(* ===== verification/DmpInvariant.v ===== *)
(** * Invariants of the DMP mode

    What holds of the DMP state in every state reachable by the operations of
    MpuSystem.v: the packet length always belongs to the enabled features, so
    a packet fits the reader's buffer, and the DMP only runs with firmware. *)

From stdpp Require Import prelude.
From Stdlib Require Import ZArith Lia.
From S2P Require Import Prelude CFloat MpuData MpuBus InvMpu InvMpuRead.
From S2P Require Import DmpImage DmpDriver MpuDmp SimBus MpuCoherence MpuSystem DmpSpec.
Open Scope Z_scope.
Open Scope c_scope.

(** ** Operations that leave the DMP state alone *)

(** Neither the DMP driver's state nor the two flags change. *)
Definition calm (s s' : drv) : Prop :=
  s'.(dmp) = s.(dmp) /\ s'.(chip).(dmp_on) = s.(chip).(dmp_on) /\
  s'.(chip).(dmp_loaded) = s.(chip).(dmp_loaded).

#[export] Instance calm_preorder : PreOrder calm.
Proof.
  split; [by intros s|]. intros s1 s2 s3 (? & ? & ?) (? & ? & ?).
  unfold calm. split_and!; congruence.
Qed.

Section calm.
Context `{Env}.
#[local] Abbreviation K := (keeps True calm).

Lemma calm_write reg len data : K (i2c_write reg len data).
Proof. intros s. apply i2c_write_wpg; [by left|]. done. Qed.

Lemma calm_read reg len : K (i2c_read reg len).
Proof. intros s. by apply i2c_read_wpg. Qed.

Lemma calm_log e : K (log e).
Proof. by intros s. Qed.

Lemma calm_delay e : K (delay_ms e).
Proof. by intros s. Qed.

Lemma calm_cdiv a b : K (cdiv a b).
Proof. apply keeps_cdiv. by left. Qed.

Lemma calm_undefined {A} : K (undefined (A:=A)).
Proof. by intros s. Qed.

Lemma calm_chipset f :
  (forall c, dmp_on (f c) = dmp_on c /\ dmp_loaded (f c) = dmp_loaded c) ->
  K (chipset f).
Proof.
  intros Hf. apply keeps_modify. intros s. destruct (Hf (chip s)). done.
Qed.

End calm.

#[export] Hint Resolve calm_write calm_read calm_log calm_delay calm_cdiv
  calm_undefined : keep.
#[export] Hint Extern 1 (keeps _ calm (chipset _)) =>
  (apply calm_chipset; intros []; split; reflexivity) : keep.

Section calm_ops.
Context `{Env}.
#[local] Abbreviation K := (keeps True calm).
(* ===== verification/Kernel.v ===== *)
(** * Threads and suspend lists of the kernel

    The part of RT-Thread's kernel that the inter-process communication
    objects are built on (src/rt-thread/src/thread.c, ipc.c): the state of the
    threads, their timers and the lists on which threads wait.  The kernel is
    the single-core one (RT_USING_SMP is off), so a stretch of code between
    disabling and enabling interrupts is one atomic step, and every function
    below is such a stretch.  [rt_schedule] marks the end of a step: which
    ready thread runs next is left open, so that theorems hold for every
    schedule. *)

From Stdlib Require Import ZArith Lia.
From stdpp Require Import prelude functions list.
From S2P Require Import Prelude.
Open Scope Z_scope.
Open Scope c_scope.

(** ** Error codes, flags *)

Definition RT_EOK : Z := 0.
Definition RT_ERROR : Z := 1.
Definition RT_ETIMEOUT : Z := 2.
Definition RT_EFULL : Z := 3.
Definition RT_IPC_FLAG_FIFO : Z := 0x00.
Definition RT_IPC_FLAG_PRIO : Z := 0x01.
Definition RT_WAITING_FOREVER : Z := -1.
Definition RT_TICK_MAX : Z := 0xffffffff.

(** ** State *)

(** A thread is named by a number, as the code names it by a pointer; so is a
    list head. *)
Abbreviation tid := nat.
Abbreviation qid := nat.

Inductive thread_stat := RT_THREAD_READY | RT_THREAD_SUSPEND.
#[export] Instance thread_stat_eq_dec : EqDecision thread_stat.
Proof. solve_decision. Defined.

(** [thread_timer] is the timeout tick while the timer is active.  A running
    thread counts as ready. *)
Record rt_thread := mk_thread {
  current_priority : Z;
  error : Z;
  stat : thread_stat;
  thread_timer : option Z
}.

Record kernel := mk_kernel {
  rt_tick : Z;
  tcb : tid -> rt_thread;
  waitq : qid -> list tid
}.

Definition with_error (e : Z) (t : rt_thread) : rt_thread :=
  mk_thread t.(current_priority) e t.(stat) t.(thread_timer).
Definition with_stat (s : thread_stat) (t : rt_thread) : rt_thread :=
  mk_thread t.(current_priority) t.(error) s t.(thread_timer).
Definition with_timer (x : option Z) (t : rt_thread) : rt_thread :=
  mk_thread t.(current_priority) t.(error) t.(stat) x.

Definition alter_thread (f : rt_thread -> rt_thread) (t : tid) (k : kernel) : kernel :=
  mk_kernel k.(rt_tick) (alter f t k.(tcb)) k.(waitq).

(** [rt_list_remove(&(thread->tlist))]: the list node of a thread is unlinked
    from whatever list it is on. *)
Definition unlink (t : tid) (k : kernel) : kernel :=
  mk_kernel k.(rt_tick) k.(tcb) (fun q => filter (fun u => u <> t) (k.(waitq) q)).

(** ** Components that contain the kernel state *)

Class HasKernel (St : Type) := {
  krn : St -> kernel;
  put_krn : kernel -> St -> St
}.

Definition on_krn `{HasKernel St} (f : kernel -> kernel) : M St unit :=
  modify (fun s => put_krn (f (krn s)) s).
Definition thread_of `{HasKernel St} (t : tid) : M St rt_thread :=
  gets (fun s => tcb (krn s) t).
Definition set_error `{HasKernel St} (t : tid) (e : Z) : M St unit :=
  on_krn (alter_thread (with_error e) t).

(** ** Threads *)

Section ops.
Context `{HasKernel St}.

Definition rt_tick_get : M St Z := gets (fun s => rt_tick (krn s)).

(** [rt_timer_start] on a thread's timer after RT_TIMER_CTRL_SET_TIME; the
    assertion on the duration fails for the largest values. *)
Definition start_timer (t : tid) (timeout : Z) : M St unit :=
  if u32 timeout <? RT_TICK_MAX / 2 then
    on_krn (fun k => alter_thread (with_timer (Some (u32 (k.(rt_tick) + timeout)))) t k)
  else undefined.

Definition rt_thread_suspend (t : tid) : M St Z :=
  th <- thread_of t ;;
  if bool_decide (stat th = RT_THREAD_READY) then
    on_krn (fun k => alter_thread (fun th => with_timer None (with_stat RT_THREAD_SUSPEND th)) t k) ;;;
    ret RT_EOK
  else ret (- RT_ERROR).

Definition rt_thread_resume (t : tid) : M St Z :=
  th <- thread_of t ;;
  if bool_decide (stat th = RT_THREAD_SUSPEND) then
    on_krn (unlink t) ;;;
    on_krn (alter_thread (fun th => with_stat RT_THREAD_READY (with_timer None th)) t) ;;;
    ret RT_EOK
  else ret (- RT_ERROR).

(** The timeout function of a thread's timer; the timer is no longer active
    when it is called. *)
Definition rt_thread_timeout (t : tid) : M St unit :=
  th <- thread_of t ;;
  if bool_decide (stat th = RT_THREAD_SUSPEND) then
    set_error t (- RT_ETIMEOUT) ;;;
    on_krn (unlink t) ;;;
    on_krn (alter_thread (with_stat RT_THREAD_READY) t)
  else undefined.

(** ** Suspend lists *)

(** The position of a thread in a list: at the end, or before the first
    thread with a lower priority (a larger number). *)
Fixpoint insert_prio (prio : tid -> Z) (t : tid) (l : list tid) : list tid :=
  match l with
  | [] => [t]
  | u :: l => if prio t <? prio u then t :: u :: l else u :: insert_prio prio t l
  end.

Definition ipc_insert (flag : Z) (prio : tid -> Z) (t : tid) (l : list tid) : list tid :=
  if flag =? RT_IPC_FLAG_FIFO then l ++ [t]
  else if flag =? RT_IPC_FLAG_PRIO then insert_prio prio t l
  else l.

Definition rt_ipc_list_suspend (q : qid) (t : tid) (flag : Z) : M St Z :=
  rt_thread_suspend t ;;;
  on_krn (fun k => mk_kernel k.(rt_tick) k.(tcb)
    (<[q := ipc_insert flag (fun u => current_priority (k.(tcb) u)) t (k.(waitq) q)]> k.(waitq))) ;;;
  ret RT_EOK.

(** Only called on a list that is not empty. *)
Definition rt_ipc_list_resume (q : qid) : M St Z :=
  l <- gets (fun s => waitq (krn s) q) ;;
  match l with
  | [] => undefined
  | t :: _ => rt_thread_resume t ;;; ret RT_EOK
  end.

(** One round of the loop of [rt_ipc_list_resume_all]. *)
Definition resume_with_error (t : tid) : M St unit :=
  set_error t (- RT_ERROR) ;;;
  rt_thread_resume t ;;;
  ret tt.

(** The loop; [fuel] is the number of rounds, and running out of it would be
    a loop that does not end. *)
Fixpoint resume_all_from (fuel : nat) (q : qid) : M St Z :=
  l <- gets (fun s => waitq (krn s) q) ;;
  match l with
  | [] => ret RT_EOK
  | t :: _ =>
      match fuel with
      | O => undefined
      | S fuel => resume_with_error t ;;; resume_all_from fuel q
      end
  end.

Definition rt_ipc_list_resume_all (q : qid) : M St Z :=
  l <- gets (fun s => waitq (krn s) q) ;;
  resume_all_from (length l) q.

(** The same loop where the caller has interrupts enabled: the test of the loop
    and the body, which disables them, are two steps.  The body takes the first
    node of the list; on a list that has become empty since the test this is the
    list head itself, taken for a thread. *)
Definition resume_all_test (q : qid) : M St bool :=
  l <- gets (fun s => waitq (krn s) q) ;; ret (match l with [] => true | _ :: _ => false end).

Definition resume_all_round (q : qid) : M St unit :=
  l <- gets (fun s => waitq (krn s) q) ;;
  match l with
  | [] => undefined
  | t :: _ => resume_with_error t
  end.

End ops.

________

**ACTIVITY:** Search the data above for the word "flags", then gather each line in which it appears.

**WRITTEN REPLY:**
(** Neither the DMP driver's state nor the two flags change. *)
(** ** Error codes, flags *)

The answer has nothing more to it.